Fed model blue box 10 question 1. Are stocks overvalued or undervalued based on Fed model?

Hello everyone,

Regarding the Fed Model in Equity Market Valuation on page 148, blue box 10, question 1 seems to state that stocks are “undervalued” based on the expected earnings yield being greater than the 10 yr govt bond yield. Then the answer goes on to say that stocks are “overvalued” based on the difference between the yields being less than the historical average of .70%. (In this case .40%)

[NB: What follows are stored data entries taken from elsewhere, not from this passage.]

(* ================================================================= *)
(** ** Storage tables: parameters that a column does not take *)

Lemma df_at_other_column df i c c' x :
  df_at df i c = Some x -> exists y, df_at df i c' = Some y.
Proof.
  unfold df_at.
  destruct (filter (fun r => String.eqb (fst r) i) (df_rows df))
    as [|r [|? ?]]; try discriminate.
  intros _. now eexists.
Qed.

(** A loop that returns has returned from each of its steps. *)
Lemma for_each_ok_inv {A S : Type} (I : S -> Prop) (body : S -> A -> M S) l :
  (forall s a log s', I s -> body s a = (log, Ok s') -> I s') ->
  forall s log s',
    I s -> for_each body l s = (log, Ok s') ->
    forall a, In a l ->
      exists s1 log1 s2, I s1 /\ body s1 a = (log1, Ok s2).
Proof.
  intros Hbody. induction l as [|x l IH]; intros s log s' Hi H a Hin;
    [destruct Hin|].
  cbn [for_each] in H. apply bind_inv_ok in H.
  destruct H as (l1 & s1 & l2 & Hstep & Hrest & _).
  destruct Hin as [->|Hin].
  - now exists s, l1, s1.
  - apply (IH s1 l2 s'); try assumption. now apply (Hbody s x l1).
Qed.

Section UnwantedStorageParameter.
Context {F : PyFloat} {J : PyJson} {K : CsvConstants}.

Variables (filename column i : string) (column_parameters : list string).
Hypothesis not_required : ~ In i column_parameters.
Hypothesis not_unit_column : column <> "unit".

(** One step of the check, seen from the cell of [i] in [column]. *)
Lemma storage_check_row_unwanted df j u c :
  df_at df i "unit" = Some u ->
  df_at df i column = Some c ->
  exists log df',
    storage_check_row filename column column_parameters df j =
    (log, Ok df') /\
    df_columns df' = df_columns df /\
    df_at df' i "unit" = Some u /\
    (j <> i -> df_at df' i column = Some c) /\
    (j = i ->
     df_at df' i column =
     Some (if str_mem i storage_only_parameters && isnull c
           then c else CellStr "NaN") /\
     log =
     [if str_mem i storage_only_parameters
      then if isnull c
           then Log DEBUG (MsgStorageNaNCorrect filename i column)
           else Log WARNING (MsgStorageShouldBeNaN filename i column)
      else Log WARNING (MsgStorageParameterNotRecognized filename i)]).
Proof.
  intros Hu Hc. unfold storage_check_row.
  destruct (String.eqb_spec j i) as [->|Hne].
  - apply str_mem_false in not_required. rewrite not_required. cbn [negb].
    assert (Hset : df_at (df_set df i column (CellStr "NaN")) i "unit" =
                   Some u /\
                   df_at (df_set df i column (CellStr "NaN")) i column =
                   Some (CellStr "NaN")).
    { rewrite (df_at_set_same _ _ _ _ _ _ Hu), (df_at_set_same _ _ _ _ _ _ Hc).
      rewrite String.eqb_refl.
      destruct (String.eqb_spec column "unit"); [contradiction|now split]. }
    destruct Hset as [Hu' Hc'].
    destruct (str_mem i storage_only_parameters); cbn [negb andb].
    + rewrite Hc. destruct (isnull c); cbn [negb].
      * rewrite bind_logging. cbn [ret fst snd].
        eexists. eexists. split; [reflexivity|].
        repeat split; try assumption. congruence.
      * rewrite bind_logging. cbn [ret fst snd].
        eexists. eexists. split; [reflexivity|].
        repeat split; try assumption. congruence.
    + rewrite bind_logging. cbn [ret fst snd].
      eexists. eexists. split; [reflexivity|].
      repeat split; try assumption. congruence.
  - assert (Hset : forall v,
              df_at (df_set df j column v) i "unit" = Some u /\
              df_at (df_set df j column v) i column = Some c).
    { intros v. rewrite !df_at_set_other_row by congruence. now split. }
    destruct (negb (str_mem j column_parameters)).
    + destruct (negb (str_mem j storage_only_parameters)).
      * rewrite bind_logging. cbn [ret fst snd].
        eexists. eexists. split; [reflexivity|].
        destruct (Hset (CellStr "NaN")) as [H1 H2].
        repeat split; try assumption; intros; congruence.
      * destruct (match df_at df j column with
                  | Some c => negb (isnull c) | None => false end).
        -- rewrite bind_logging. cbn [ret fst snd].
           eexists. eexists. split; [reflexivity|].
           destruct (Hset (CellStr "NaN")) as [H1 H2].
           repeat split; try assumption; intros; congruence.
        -- rewrite bind_logging. cbn [ret fst snd].
           eexists. eexists. split; [reflexivity|].
           repeat split; try assumption; intros; congruence.
    + destruct (match df_at df j column with
                | Some c => isnull c | None => false end).
      * rewrite bind_logging. cbn [ret fst snd].
        eexists. eexists. split; [reflexivity|].
        destruct (Hset (CellInt 0)) as [H1 H2].
        repeat split; try assumption; intros; congruence.
      * eexists. eexists. split; [reflexivity|].
        repeat split; try assumption; intros; congruence.
Qed.
Lemma trimEnd_cons_nonwhite (c : ascii) (v : string) :
  Str.isWhite c = false -> Str.trimEnd (String c v) = String c (Str.trimEnd v).
Proof. intros Hc. cbn [Str.trimEnd]. rewrite Hc. by destruct (Str.trimEnd v). Qed.

Lemma trimEnd_app_nonwhite (s : string) (c : ascii) (v : string) :
  Str.isWhite c = false ->
  Str.trimEnd (s ++ String c v)%string = (s ++ String c (Str.trimEnd v))%string.
Proof.
  intros Hc. induction s as [|a s IH].
  - by apply trimEnd_cons_nonwhite.
  - rewrite !string_app_cons. cbn [Str.trimEnd]. rewrite IH.
    destruct (s ++ String c (Str.trimEnd v))%string eqn:E; [|reflexivity].
    destruct s; discriminate.
Qed.

Lemma trimStart_idempotent (s : string) : Str.trimStart (Str.trimStart s) = Str.trimStart s.
Proof.
  induction s as [|a s IH]; [reflexivity|].
  cbn [Str.trimStart]. destruct (Str.isWhite a) eqn:E; [exact IH|].
  cbn [Str.trimStart]. by rewrite E.
Qed.

Lemma trimEnd_cons (c : ascii) (s : string) :
  Str.trimEnd (String c s)
  = match Str.trimEnd s with
    | "" => if Str.isWhite c then "" else String c ""
    | t => String c t
    end.
Proof. reflexivity. Qed.

Lemma trimEnd_idempotent (s : string) : Str.trimEnd (Str.trimEnd s) = Str.trimEnd s.
Proof.
  induction s as [|a s IH]; [reflexivity|].
  rewrite trimEnd_cons. destruct (Str.trimEnd s) as [|b t] eqn:E.
  - destruct (Str.isWhite a) eqn:Ea; [reflexivity|].
    rewrite trimEnd_cons. cbn [Str.trimEnd]. by rewrite Ea.
  - rewrite trimEnd_cons, IH. reflexivity.
Qed.
(** * BizGenius: the business-plan prompt builder and section parser

    A shallow embedding of [BusinessPlanGenerator]: the prompt template
    ([createBusinessPlanPrompt]), the parser of generated text into titled
    sections ([parseBusinessPlanSections]), the content normaliser
    ([formatSectionContent]) and the flat-text export
    ([formatBusinessPlanForExport]), with the properties the specification
    states about them. *)

From Stdlib Require Import List NArith Bool Arith Lia Ascii String.
Import ListNotations.

(** ** ECMAScript strings

    A string is its sequence of UTF-16 code units.  [lit] reads a Basic
    Latin literal; the bullet U+2022 is written by its code. *)

Definition char := N.
Definition str := list char.

Definition lit (s : string) : str := List.map N_of_ascii (list_ascii_of_string s).

Definition LF : char := 10%N.
Definition SP : char := 32%N.
Definition STAR : char := 42%N.
Definition HASH : char := 35%N.
Definition DASH : char := 45%N.
Definition DOT : char := 46%N.
Definition EQUALS : char := 61%N.
Definition BULLET : char := 8226%N.

Definition isLF (c : char) : bool := N.eqb c LF.
Definition isStar (c : char) : bool := N.eqb c STAR.
Definition isHash (c : char) : bool := N.eqb c HASH.

(** LineTerminator: LF, CR, LS, PS. *)
Definition isLineTerminator (c : char) : bool :=
  N.eqb c 10 || N.eqb c 13 || N.eqb c 8232 || N.eqb c 8233.

(** The class [\s], which is also what [trim] strips: WhiteSpace and
    LineTerminator. *)
Definition isWhiteSpace (c : char) : bool :=
  (N.leb 9 c && N.leb c 13) || N.eqb c 32 || N.eqb c 160 || N.eqb c 5760
  || (N.leb 8192 c && N.leb c 8202) || N.eqb c 8232 || N.eqb c 8233
  || N.eqb c 8239 || N.eqb c 8287 || N.eqb c 12288 || N.eqb c 65279.

(** The class [\d]. *)
Definition isDigit (c : char) : bool := N.leb 48 c && N.leb c 57.

(** The class [[-•]]. *)
Definition isMarker (c : char) : bool := N.eqb c DASH || N.eqb c BULLET.

(** ** [toLowerCase]

    [String.prototype.toLowerCase] reads the string as code points (a lead
    surrogate followed by a trail surrogate is one code point, any other
    unit is one by itself), maps each code point by the lower-case mapping of
    the Unicode Character Database and writes the result back as UTF-16.
    The mapping is that of [UnicodeData.txt] and of the locale-insensitive
    part of [SpecialCasing.txt], here in version 14.0: U+0130 gives two code
    points, and U+03A3 gives the final sigma where its context asks for it.
    The tables are given as ranges. *)

Local Open Scope N_scope.

(** The simple lower-case mappings: each entry [(first, last, step, target)]
    maps the code points [first], [first + step], ... up to [last] to
    [target], [target + step], ... *)
Definition lowerTable : list (N * N * N * N) :=
  [
    (0x41, 0x5A, 1, 0x61); (0xC0, 0xD6, 1, 0xE0); (0xD8, 0xDE, 1, 0xF8);
    (0x100, 0x12E, 2, 0x101); (0x132, 0x136, 2, 0x133); (0x139, 0x147, 2, 0x13A);
    (0x14A, 0x176, 2, 0x14B); (0x178, 0x178, 1, 0xFF); (0x179, 0x17D, 2, 0x17A);
    (0x181, 0x181, 1, 0x253); (0x182, 0x184, 2, 0x183); (0x186, 0x186, 1, 0x254);
    (0x187, 0x187, 1, 0x188); (0x189, 0x18A, 1, 0x256); (0x18B, 0x18B, 1, 0x18C);
    (0x18E, 0x18E, 1, 0x1DD); (0x18F, 0x18F, 1, 0x259); (0x190, 0x190, 1, 0x25B);
    (0x191, 0x191, 1, 0x192); (0x193, 0x193, 1, 0x260); (0x194, 0x194, 1, 0x263);
    (0x196, 0x196, 1, 0x269); (0x197, 0x197, 1, 0x268); (0x198, 0x198, 1, 0x199);
    (0x19C, 0x19C, 1, 0x26F); (0x19D, 0x19D, 1, 0x272); (0x19F, 0x19F, 1, 0x275);
    (0x1A0, 0x1A4, 2, 0x1A1); (0x1A6, 0x1A6, 1, 0x280); (0x1A7, 0x1A7, 1, 0x1A8);
    (0x1A9, 0x1A9, 1, 0x283); (0x1AC, 0x1AC, 1, 0x1AD); (0x1AE, 0x1AE, 1, 0x288);
    (0x1AF, 0x1AF, 1, 0x1B0); (0x1B1, 0x1B2, 1, 0x28A); (0x1B3, 0x1B5, 2, 0x1B4);
    (0x1B7, 0x1B7, 1, 0x292); (0x1B8, 0x1B8, 1, 0x1B9); (0x1BC, 0x1BC, 1, 0x1BD);
    (0x1C4, 0x1C4, 1, 0x1C6); (0x1C5, 0x1C5, 1, 0x1C6); (0x1C7, 0x1C7, 1, 0x1C9);
    (0x1C8, 0x1C8, 1, 0x1C9); (0x1CA, 0x1CA, 1, 0x1CC); (0x1CB, 0x1DB, 2, 0x1CC);
    (0x1DE, 0x1EE, 2, 0x1DF); (0x1F1, 0x1F1, 1, 0x1F3); (0x1F2, 0x1F4, 2, 0x1F3);
    (0x1F6, 0x1F6, 1, 0x195); (0x1F7, 0x1F7, 1, 0x1BF); (0x1F8, 0x21E, 2, 0x1F9);
    (0x220, 0x220, 1, 0x19E); (0x222, 0x232, 2, 0x223); (0x23A, 0x23A, 1, 0x2C65);
    (0x23B, 0x23B, 1, 0x23C); (0x23D, 0x23D, 1, 0x19A); (0x23E, 0x23E, 1, 0x2C66);
    (0x241, 0x241, 1, 0x242); (0x243, 0x243, 1, 0x180); (0x244, 0x244, 1, 0x289);
    (0x245, 0x245, 1, 0x28C); (0x246, 0x24E, 2, 0x247); (0x370, 0x372, 2, 0x371);
    (0x376, 0x376, 1, 0x377); (0x37F, 0x37F, 1, 0x3F3); (0x386, 0x386, 1, 0x3AC);
    (0x388, 0x38A, 1, 0x3AD); (0x38C, 0x38C, 1, 0x3CC); (0x38E, 0x38F, 1, 0x3CD);
    (0x391, 0x3A1, 1, 0x3B1); (0x3A4, 0x3AB, 1, 0x3C4); (0x3CF, 0x3CF, 1, 0x3D7);
    (0x3D8, 0x3EE, 2, 0x3D9); (0x3F4, 0x3F4, 1, 0x3B8); (0x3F7, 0x3F7, 1, 0x3F8);
    (0x3F9, 0x3F9, 1, 0x3F2); (0x3FA, 0x3FA, 1, 0x3FB); (0x3FD, 0x3FF, 1, 0x37B);
    (0x400, 0x40F, 1, 0x450); (0x410, 0x42F, 1, 0x430); (0x460, 0x480, 2, 0x461);
    (0x48A, 0x4BE, 2, 0x48B); (0x4C0, 0x4C0, 1, 0x4CF); (0x4C1, 0x4CD, 2, 0x4C2);
    (0x4D0, 0x52E, 2, 0x4D1); (0x531, 0x556, 1, 0x561); (0x10A0, 0x10C5, 1, 0x2D00);
    (0x10C7, 0x10C7, 1, 0x2D27); (0x10CD, 0x10CD, 1, 0x2D2D); (0x13A0, 0x13EF, 1, 0xAB70);
    (0x13F0, 0x13F5, 1, 0x13F8); (0x1C90, 0x1CBA, 1, 0x10D0); (0x1CBD, 0x1CBF, 1, 0x10FD);
    (0x1E00, 0x1E94, 2, 0x1E01); (0x1E9E, 0x1E9E, 1, 0xDF); (0x1EA0, 0x1EFE, 2, 0x1EA1);
    (0x1F08, 0x1F0F, 1, 0x1F00); (0x1F18, 0x1F1D, 1, 0x1F10); (0x1F28, 0x1F2F, 1, 0x1F20);
    (0x1F38, 0x1F3F, 1, 0x1F30); (0x1F48, 0x1F4D, 1, 0x1F40); (0x1F59, 0x1F5F, 2, 0x1F51);
    (0x1F68, 0x1F6F, 1, 0x1F60); (0x1F88, 0x1F8F, 1, 0x1F80); (0x1F98, 0x1F9F, 1, 0x1F90);
    (0x1FA8, 0x1FAF, 1, 0x1FA0); (0x1FB8, 0x1FB9, 1, 0x1FB0); (0x1FBA, 0x1FBB, 1, 0x1F70);
    (0x1FBC, 0x1FBC, 1, 0x1FB3); (0x1FC8, 0x1FCB, 1, 0x1F72); (0x1FCC, 0x1FCC, 1, 0x1FC3);
    (0x1FD8, 0x1FD9, 1, 0x1FD0); (0x1FDA, 0x1FDB, 1, 0x1F76); (0x1FE8, 0x1FE9, 1, 0x1FE0);
    (0x1FEA, 0x1FEB, 1, 0x1F7A); (0x1FEC, 0x1FEC, 1, 0x1FE5); (0x1FF8, 0x1FF9, 1, 0x1F78);
    (0x1FFA, 0x1FFB, 1, 0x1F7C); (0x1FFC, 0x1FFC, 1, 0x1FF3); (0x2126, 0x2126, 1, 0x3C9);
    (0x212A, 0x212A, 1, 0x6B); (0x212B, 0x212B, 1, 0xE5); (0x2132, 0x2132, 1, 0x214E);
    (0x2160, 0x216F, 1, 0x2170); (0x2183, 0x2183, 1, 0x2184); (0x24B6, 0x24CF, 1, 0x24D0);
    (0x2C00, 0x2C2F, 1, 0x2C30); (0x2C60, 0x2C60, 1, 0x2C61); (0x2C62, 0x2C62, 1, 0x26B);
    (0x2C63, 0x2C63, 1, 0x1D7D); (0x2C64, 0x2C64, 1, 0x27D); (0x2C67, 0x2C6B, 2, 0x2C68);
    (0x2C6D, 0x2C6D, 1, 0x251); (0x2C6E, 0x2C6E, 1, 0x271); (0x2C6F, 0x2C6F, 1, 0x250);
    (0x2C70, 0x2C70, 1, 0x252); (0x2C72, 0x2C72, 1, 0x2C73); (0x2C75, 0x2C75, 1, 0x2C76);
    (0x2C7E, 0x2C7F, 1, 0x23F); (0x2C80, 0x2CE2, 2, 0x2C81); (0x2CEB, 0x2CED, 2, 0x2CEC);
    (0x2CF2, 0x2CF2, 1, 0x2CF3); (0xA640, 0xA66C, 2, 0xA641); (0xA680, 0xA69A, 2, 0xA681);
    (0xA722, 0xA72E, 2, 0xA723); (0xA732, 0xA76E, 2, 0xA733); (0xA779, 0xA77B, 2, 0xA77A);
    (0xA77D, 0xA77D, 1, 0x1D79); (0xA77E, 0xA786, 2, 0xA77F); (0xA78B, 0xA78B, 1, 0xA78C);
    (0xA78D, 0xA78D, 1, 0x265); (0xA790, 0xA792, 2, 0xA791); (0xA796, 0xA7A8, 2, 0xA797);
    (0xA7AA, 0xA7AA, 1, 0x266); (0xA7AB, 0xA7AB, 1, 0x25C); (0xA7AC, 0xA7AC, 1, 0x261);
    (0xA7AD, 0xA7AD, 1, 0x26C); (0xA7AE, 0xA7AE, 1, 0x26A); (0xA7B0, 0xA7B0, 1, 0x29E);
    (0xA7B1, 0xA7B1, 1, 0x287); (0xA7B2, 0xA7B2, 1, 0x29D); (0xA7B3, 0xA7B3, 1, 0xAB53);
    (0xA7B4, 0xA7C2, 2, 0xA7B5); (0xA7C4, 0xA7C4, 1, 0xA794); (0xA7C5, 0xA7C5, 1, 0x282);
    (0xA7C6, 0xA7C6, 1, 0x1D8E); (0xA7C7, 0xA7C9, 2, 0xA7C8); (0xA7D0, 0xA7D0, 1, 0xA7D1);
    (0xA7D6, 0xA7D8, 2, 0xA7D7); (0xA7F5, 0xA7F5, 1, 0xA7F6); (0xFF21, 0xFF3A, 1, 0xFF41);
    (0x10400, 0x10427, 1, 0x10428); (0x104B0, 0x104D3, 1, 0x104D8); (0x10570, 0x1057A, 1, 0x10597);
    (0x1057C, 0x1058A, 1, 0x105A3); (0x1058C, 0x10592, 1, 0x105B3); (0x10594, 0x10595, 1, 0x105BB);
    (0x10C80, 0x10CB2, 1, 0x10CC0); (0x118A0, 0x118BF, 1, 0x118C0); (0x16E40, 0x16E5F, 1, 0x16E60);
    (0x1E900, 0x1E921, 1, 0x1E922)
  ].
Lemma train_loop_frame (ms : Z) (g : Q) (li : Z) thr (indices : list Z) :
  forall (recent : deque Q) (h : list Q) (w : World) scores w',
    train_loop policy value_function policy_optimizer value_optimizer
      ms g li thr indices recent h w = Ok (scores, w') ->
    (forall id, id ∉ param_group policy_optimizer ->
                id ∉ param_group value_optimizer ->
                p_data <$> w_store w' !! id = p_data <$> w_store w !! id) /\
    (forall k, k <> opt_id policy_optimizer -> k <> opt_id value_optimizer ->
               w_opt w' !! k = w_opt w !! k).
Proof.
  induction indices as [|i indices IH]; intros recent h w scores w' Hrun.
  - cbn in Hrun. injection Hrun as <- <-. done.
  - cbn [train_loop] in Hrun.
    pose proof (generate_trajectory_unchanged policy value_function ms w)
      as (Hgs & Hgo & _).
    destruct (generate_trajectory policy value_function ms w)
      as [[[lps rs] vs] w0]. cbn [snd] in Hgs, Hgo.
    destruct (calculate_discounted_returns rs ms g) as [returns|];
      [|discriminate Hrun].
    cbn [mbind result_bind] in Hrun.
    destruct (optimise_value_function _ _ _ _) as [w1|] eqn:Hv;
      [|discriminate Hrun].
    cbn [mbind result_bind] in Hrun.
    destruct (optimise_policy _ _ _ _ _) as [w2|] eqn:Hp; [|discriminate Hrun].
    cbn [mbind result_bind] in Hrun.
    assert ((forall id, id ∉ param_group policy_optimizer ->
                        id ∉ param_group value_optimizer ->
                        p_data <$> w_store w2 !! id = p_data <$> w_store w !! id)
            /\ (forall k, k <> opt_id policy_optimizer ->
                          k <> opt_id value_optimizer ->
                          w_opt w2 !! k = w_opt w !! k)) as [Hd Ho].
    { split.
      - intros id Hip Hiv.
        rewrite (optimise_policy_frame _ _ _ _ _ _ _ Hp Hip).
        rewrite (optimise_value_function_frame _ _ _ _ _ _ Hv Hiv).
        rewrite Hgs. reflexivity.
      - intros k Hkp Hkv.
        rewrite (optimise_policy_opt _ _ _ _ _ _ _ Hp Hkp).
        rewrite (optimise_value_function_opt _ _ _ _ _ _ Hv Hkv).
        rewrite Hgo. reflexivity. }
    destruct (early_stopping thr i _ w2) as [[w3|]|] eqn:Hes;
      [| |discriminate Hrun]; cbn [mbind result_bind] in Hrun.
    + injection Hrun as <- <-.
      apply early_stopping_prints in Hes as [-> ->]. auto.
    + destruct (log_progress i li _ w2) as [w3|] eqn:Hlog;
        [|discriminate Hrun].
      cbn [mbind result_bind] in Hrun.
      apply log_progress_prints in Hlog as [Hls Hlo].
      apply IH in Hrun as [Hd' Ho']. split.
      * intros id Hip Hiv. rewrite (Hd' id Hip Hiv), Hls. auto.
      * intros k Hkp Hkv. rewrite (Ho' k Hkp Hkv), Hlo. auto.
Qed.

So, using the Fed Model, what’s the conclusion? Are stocks overvalued or undervaued?

Thanks

i

“In this question, the difference between the two yields is 0.40 percent. Analysts who compare the difference in yields to this average difference would contend that equities are overvalued.”

The key part is the second sentence. It’s subjective, some analysts would say under and some over. There is no right or wrong. This is a big part of level III you must understand. It requires judgement and there may not be a black and white, right or wrong. Remember the flaws of the fed model though. It doesnt factor in an equity risk premium or a growth factor so the SP500 yield should always be higher and appear “undervalued”, but is it really? Or is just because equities are riskier than treasuries and should have a higher yield…

Thanks for replying. What would an appropriate answer look like if asked in an essay question to “Using the Fed Model, determine whether the S&P 500 is over valued and undervalued relative to treasuries and justify your answer.”

And they provide you with a forward earnings yield is 4.02 and the 10 year treasury yield of 3.07.

Would I just ignore what was mentioned in the CFAI material about the .70% historical difference between earnings yield and 10 yr ylds. and state that the stock market is undervalued since the Fed Model is greater than 1?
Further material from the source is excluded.